Turis lain, Legh asal Amerika, juga baru tiba pagi tadi dan langsung menyaksikan jalannya perlombaan. Meski baru pertama kali datang, ia merasakan euforia yang sama dengan Mathias. Namun, ia menilai ada hal yang bisa ditingkatkan agar wisatawan asing lebih nyaman.
“I think Pacu Jalur is amazing. The people are friendly, the atmosphere is full of joy, and the tradition is truly special. But for international visitors like me, it would be very helpful if there were local guides or special travel services to explore more sides of Kuansing,” ujar Legh dalam bahasa Inggris.
(“Saya pikir Pacu Jalur itu luar biasa. Orang-orangnya ramah, suasananya penuh kegembiraan, dan tradisinya benar-benar istimewa. Tapi untuk pengunjung internasional seperti saya, akan sangat membantu jika ada pemandu lokal atau layanan travel khusus untuk menjelajahi sisi lain Kuansing,” terjemahan redaksi).
Legh menambahkan, ia mendengar Kuansing memiliki potensi wisata lain seperti air terjun, cagar budaya, dan kawasan alam yang menarik untuk dikunjungi. Menurutnya, potensi itu sayang jika tidak digarap lebih serius untuk mendukung Pacu Jalur sebagai magnet pariwisata dunia.
Masukan tersebut langsung diamini oleh Mathias. Menurutnya, keberadaan pemandu wisata akan sangat membantu turis asing, terutama yang belum menguasai bahasa Indonesia. “Kalau saya sudah fasih berbahasa Indonesia, jadi mudah berkomunikasi. Tapi bagaimana dengan yang belum bisa, seperti teman kita Legh?” ujarnya sambil berseloroh.
Mathias sendiri berencana melanjutkan perjalanannya ke salah satu air terjun di Kuansing usai menghadiri kegiatan di Madrasah Aliyah Negeri (MAN) 1 Teluk Kuantan. Ia mengaku kerap mengunjungi sekolah-sekolah di Indonesia untuk memberikan motivasi belajar bahasa asing.
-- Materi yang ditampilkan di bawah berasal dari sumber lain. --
Lemma envelope_app_strict raws more flag : more <> [] ->
  envelope_bytes raws false < envelope_bytes (raws ++ more)%list flag.
Proof.
  intros Hne. unfold envelope_bytes. pose proof (digits_app raws more).
  assert (Hs := rows_size_app_strict (aggregate_encoded raws) (aggregate_encoded more)).
  unfold aggregate_encoded in *. rewrite map_app. destruct more as [|m more]; [done|].
  specialize (Hs ltac:(done)). destruct flag; lia.
Qed.

Lemma envelope_nil : envelope_bytes [] false = base.
Proof.
  unfold envelope_bytes. change (rows_size (aggregate_encoded [])) with 0.
  change (decimalDigits (len (@nil raw_row))) with 1. lia.
Qed.

(** What the loop knows after the rows [done]. *)
Inductive aggregate_inv (done : list raw_row) : AggregateResult -> Prop :=
| inv_all : len done <= limit -> envelope_bytes done false <= maxResultBytes ->
    aggregate_inv done (aggregate_prefix done false)
| inv_provisional kept last : done = (kept ++ [last])%list -> len done <= limit ->
    envelope_bytes kept false <= maxResultBytes -> envelope_bytes done true <= maxResultBytes ->
    maxResultBytes < envelope_bytes done false ->
    aggregate_inv done {| ar_rows := aggregate_encoded done; ar_bytes := envelope_bytes done true;
                          ar_truncated := true; ar_provisional := Some (envelope_bytes kept false) |}
| inv_truncated kept next rest : done = (kept ++ next :: rest)%list -> len kept <= limit ->
    envelope_bytes kept true <= maxResultBytes ->
    limit < len (kept ++ [next])%list \/ maxResultBytes < envelope_bytes (kept ++ [next])%list true ->
    aggregate_inv done (aggregate_prefix kept true).

Context (Hbase : 1 <= base).

Lemma envelope_positive raws : 1 <= envelope_bytes raws false.
Proof.
  unfold envelope_bytes. pose proof (rows_size_nonneg (aggregate_encoded raws)).
  pose proof (digits_app [] raws) as H1. simpl app in H1. change (decimalDigits (len [])) with 1 in H1. lia.
Qed.

Lemma shorten_envelope raws : shorten (envelope_bytes raws false) = envelope_bytes raws true.
Proof.
  unfold shorten. rewrite (proj2 (Z.ltb_lt _ _)) by (pose proof (envelope_positive raws); lia).
  unfold envelope_bytes. lia.
Qed.

Lemma check_buckets_ok raw : row_accepted raw -> check_buckets hasBuckets validateBuckets (Ok raw) = Ok tt.
Proof. intros [_ H]. unfold check_buckets. destruct hasBuckets; simpl; auto. Qed.

Abbreviation step := (aggregate_step true limit columns maxResultBytes hasBuckets validateBuckets).

Lemma aggregate_step_all done raw : row_accepted raw -> len done <= limit -> envelope_bytes done false <= maxResultBytes ->
  exists r', step (aggregate_prefix done false) (Ok raw) = Ok r' /\ aggregate_inv (done ++ [raw])%list r'.
Proof.
  intros Hr Hl Hb. unfold aggregate_step; cbn [aggregate_prefix ar_provisional ar_truncated ar_rows ar_bytes andb].
  rewrite aggregate_encoded_len, (check_buckets_ok raw Hr). destruct (Z.eqb_spec (len done) limit) as [E|E].
  { eexists. split; [reflexivity|]. rewrite shorten_envelope. apply (inv_truncated _ done raw []); try done.
    - pose proof (envelope_app done [] false). rewrite app_nil_r in *. lia.
    - left. rewrite len_app. change (len [raw]) with 1. lia. }
  cbn [rbind]. destruct Hr as [Hw Hbk].
  assert (Hv : (if hasBuckets then validateBuckets raw else nil_error) = Ok tt) by (destruct hasBuckets; auto).
  rewrite Hv. cbn [rbind negb]. set (sep := separator (aggregate_encoded done)).
  set (remaining := maxResultBytes - envelope_bytes done false - sep - (decimalDigits (len done + 1) - decimalDigits (len done))).
  set (size := slen (marshal (row_json (encode_cells columns (visible columns raw))))).
  assert (Hlen : len (done ++ [raw])%list = len done + 1) by (by rewrite len_app).
  assert (Hsnoc : forall flag, envelope_bytes (done ++ [raw])%list flag =
            maxResultBytes - remaining + size - (if flag : bool then 1 else 0)).
  { intros flag. rewrite envelope_snoc. unfold remaining. fold sep size. unfold envelope_bytes. lia. }
  assert (Hsome : forall m, size <= m -> encodedRowSize (visible columns raw) columns m = Some size)
    by (intros m Hm; by apply encodedRowSize_iff).
  assert (Hnone : forall m, m < size -> encodedRowSize (visible columns raw) columns m = None).
  { intros m Hm. destruct (encodedRowSize _ _ m) eqn:En; [|done]. apply encodedRowSize_iff in En. fold size in En. lia. }
  destruct (decide (size <= remaining)) as [Hd|Hd].
  - rewrite Hsome by done. eexists. split; [reflexivity|].
    replace (envelope_bytes done false + (sep + (decimalDigits (len done + 1) - decimalDigits (len done)) + size))
      with (envelope_bytes (done ++ [raw])%list false) by (rewrite Hsnoc; unfold remaining; lia).
    rewrite <- aggregate_encoded_snoc. apply inv_all; [lia|]. rewrite Hsnoc. lia.
  - rewrite (Hnone remaining) by lia. destruct (decide (size <= remaining + 1)) as [Hd'|Hd'].
    + rewrite Hsome by done. eexists. split; [reflexivity|].
      replace (envelope_bytes done false - 1 + (sep + (decimalDigits (len done + 1) - decimalDigits (len done)) + size))
        with (envelope_bytes (done ++ [raw])%list true) by (rewrite Hsnoc; unfold remaining; lia).
      rewrite <- aggregate_encoded_snoc. apply (inv_provisional _ done raw); rewrite ?Hsnoc; try done; lia.
    + rewrite (Hnone (remaining + 1)) by lia. eexists. split; [reflexivity|]. rewrite shorten_envelope.
      apply (inv_truncated _ done raw []); try done.
      * pose proof (envelope_app done [] false). rewrite app_nil_r in *. lia.
      * right. rewrite Hsnoc. lia.
Qed.

Lemma aggregate_step_inv done r raw : row_accepted raw -> aggregate_inv done r ->
  exists r', step r (Ok raw) = Ok r' /\ aggregate_inv (done ++ [raw])%list r'.
Proof.
  intros Hr [Hl Hb|kept last -> Hl Hk Hb Hn|kept next rest -> Hl Hb Hn]; [by apply aggregate_step_all|..];
    unfold aggregate_step; cbn [aggregate_prefix ar_provisional ar_truncated]; rewrite (check_buckets_ok raw Hr);
    eexists; (split; [reflexivity|]).
  - apply (inv_truncated _ (kept ++ [last])%list raw []); try done. right.
    pose proof (envelope_app_strict (kept ++ [last])%list [raw] true ltac:(done)). lia.
  - apply (inv_truncated _ kept next (rest ++ [raw])%list); [by rewrite <- app_assoc|done..].
Qed.

Lemma aggregate_loop_inv raws : forall i done r, aggregate_inv done r -> Forall row_accepted raws ->
  exists r', iter_from (fun _ scan r => step r scan) i (map Ok raws) r = Ok r' /\ aggregate_inv (done ++ raws)%list r'.
Proof.
  induction raws as [|raw raws IH]; intros i done r Hr Hw; [exists r; by rewrite app_nil_r|].
  apply Forall_cons in Hw as [Hw Hws]. destruct (aggregate_step_inv done r raw Hw Hr) as (r1 & E & H1).
  destruct (IH (i + 1) _ _ H1 Hws) as (r2 & E2 & H2). exists r2. cbn [map iter_from]. rewrite E. simpl.
  by rewrite <- app_assoc in H2.
Qed.
End AggregatePrefix.

(** A grouped aggregate returns the largest prefix of the groups that respects
    the limit and the byte budget of the whole envelope, in which the row count
    grows by digits and [true] is a byte shorter than [false]: the byte count is
    exact and within the budget, the result is marked truncated just when a
    group was left out, and every longer prefix, marked as it would have to be,
    breaks the limit or the budget. *)
Theorem grouped_aggregate_largest_prefix limit columns maxResultBytes base hasBuckets validateBuckets raws :
  Forall (row_accepted columns hasBuckets validateBuckets) raws ->
  0 <= limit -> 1 <= base <= maxResultBytes ->
  exists kept rest,
    raws = (kept ++ rest)%list /\
    collect_aggregate true limit columns maxResultBytes hasBuckets validateBuckets
      {| st_rows := map Ok raws; st_err := nil_error |}
      {| ar_rows := []; ar_bytes := base; ar_truncated := false; ar_provisional := None |} =
      Ok (aggregate_prefix columns base kept (negb (len rest =? 0))) /\
    len kept <= limit /\ envelope_bytes columns base kept (negb (len rest =? 0)) <= maxResultBytes /\
    forall more rest', more <> [] -> rest = (more ++ rest')%list ->
      limit < len (kept ++ more)%list \/
      maxResultBytes < envelope_bytes columns base (kept ++ more)%list (negb (len rest' =? 0)).
Proof.
  intros Hw Hl Hb. unfold collect_aggregate, iter. cbn [st_rows st_err].
  assert (H0 : aggregate_inv limit columns maxResultBytes base [] (aggregate_prefix columns base [] false)).
  { apply inv_all; [done|]. rewrite envelope_nil. lia. }
  assert (E0 : {| ar_rows := []; ar_bytes := base; ar_truncated := false; ar_provisional := None |} =
               aggregate_prefix columns base [] false).
  { unfold aggregate_prefix. by rewrite envelope_nil. }
  rewrite E0. destruct (aggregate_loop_inv limit columns maxResultBytes base hasBuckets validateBuckets ltac:(lia)
    raws 0 [] _ H0 Hw) as (r & E & H). rewrite E. cbn [rbind]. simpl in H.
  destruct H as [Hk He|kept last -> Hk Hp He Hn|kept next rest -> Hk He Hn].
  - exists raws, []. rewrite app_nil_r. split_and!; try done. intros more rest' Hne Hr.
    symmetry in Hr. apply app_eq_nil in Hr as [-> _]. done.
  - exists kept, [last]. rewrite len_app in Hk. change (len [last]) with 1 in Hk. split_and!; try done; [|lia|..].
    + unfold aggregate_finish. cbn [ar_provisional ar_rows negb]. unfold aggregate_prefix. do 2 f_equal.
      * rewrite aggregate_encoded_snoc. apply removelast_last.
      * unfold envelope_bytes. simpl. lia.
    + pose proof (envelope_app columns base kept [] false). rewrite app_nil_r in *. simpl. lia.
    + intros more rest' Hne Hr. right. destruct more as [|m [|m' more]]; [done| |done].
      injection Hr as <- <-. simpl. done.
  - exists kept, (next :: rest). split_and!; try done. intros more rest' Hne Hr.
    destruct more as [|m more]; [done|]. injection Hr as <- ->. change (next :: more) with ([next] ++ more)%list.
    rewrite app_assoc. destruct Hn as [Hn|Hn].
    + left. rewrite len_app. pose proof (len_nonneg more). lia.
    + right. pose proof (envelope_app columns base (kept ++ [next])%list more (negb (len rest' =? 0))). lia.
Qed.

Lemma grouped_aggregate_largest_prefix_witness :
  exists kept rest,
    [[Some "x"]; [None]; [Some "yy"]] = (kept ++ rest)%list /\
    collect_aggregate true 5 [text_column] 61 false (fun _ => nil_error)
      {| st_rows := map Ok [[Some "x"]; [None]; [Some "yy"]]; st_err := nil_error |}
      {| ar_rows := []; ar_bytes := 43; ar_truncated := false; ar_provisional := None |} =
      Ok (aggregate_prefix [text_column] 43 kept (negb (len rest =? 0))) /\
    len kept <= 5 /\ envelope_bytes [text_column] 43 kept (negb (len rest =? 0)) <= 61 /\
    forall more rest', more <> [] -> rest = (more ++ rest')%list ->
      5 < len (kept ++ more)%list \/
      61 < envelope_bytes [text_column] 43 (kept ++ more)%list (negb (len rest' =? 0)).
Proof.
  apply (grouped_aggregate_largest_prefix 5 [text_column] 61 43 false (fun _ => nil_error) [[Some "x"]; [None]; [Some "yy"]]);
    [repeat constructor; simpl; congruence|lia|lia].
Defined.

(** A row that fits only beside [true] is kept when a later row exists and
    dropped again when it was the last one. *)
Example aggregate_provisional :
  (collect_aggregate true 5 [text_column] 60 false (fun _ => nil_error)
     {| st_rows := map Ok [[Some "x"]; [Some "yyyy"]]; st_err := nil_error |}
     {| ar_rows := []; ar_bytes := 47; ar_truncated := false; ar_provisional := None |},
   collect_aggregate true 5 [text_column] 60 false (fun _ => nil_error)
     {| st_rows := map Ok [[Some "x"]; [Some "yyyy"]; [None]]; st_err := nil_error |}
     {| ar_rows := []; ar_bytes := 47; ar_truncated := false; ar_provisional := None |})
  = (Ok {| ar_rows := [[Some "x"]]; ar_bytes := 51; ar_truncated := true; ar_provisional := None |},
     Ok {| ar_rows := [[Some "x"]; [Some "yyyy"]]; ar_bytes := 60; ar_truncated := true; ar_provisional := None |}).
Proof. vm_compute. reflexivity. Qed.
“Menurut saya, momen seperti Pacu Jalur ini sangat tepat untuk melatih kemampuan bahasa asing. Jika semakin banyak masyarakat Kuansing bisa berbahasa asing, maka akan semakin mudah berinteraksi dengan turis mancanegara,” pungkasnya.
Festival Pacu Jalur tahun ini tidak hanya menjadi ajang pelestarian budaya, tetapi juga bukti bahwa Kuansing semakin dikenal di kancah internasional. Kehadiran wisatawan asing seperti Mathias dan Legh membuktikan bahwa Pacu Jalur mampu menjadi magnet pariwisata dunia, sekaligus peluang besar bagi Kuansing untuk terus meningkatkan sektor wisata dan keramahannya.*(ald)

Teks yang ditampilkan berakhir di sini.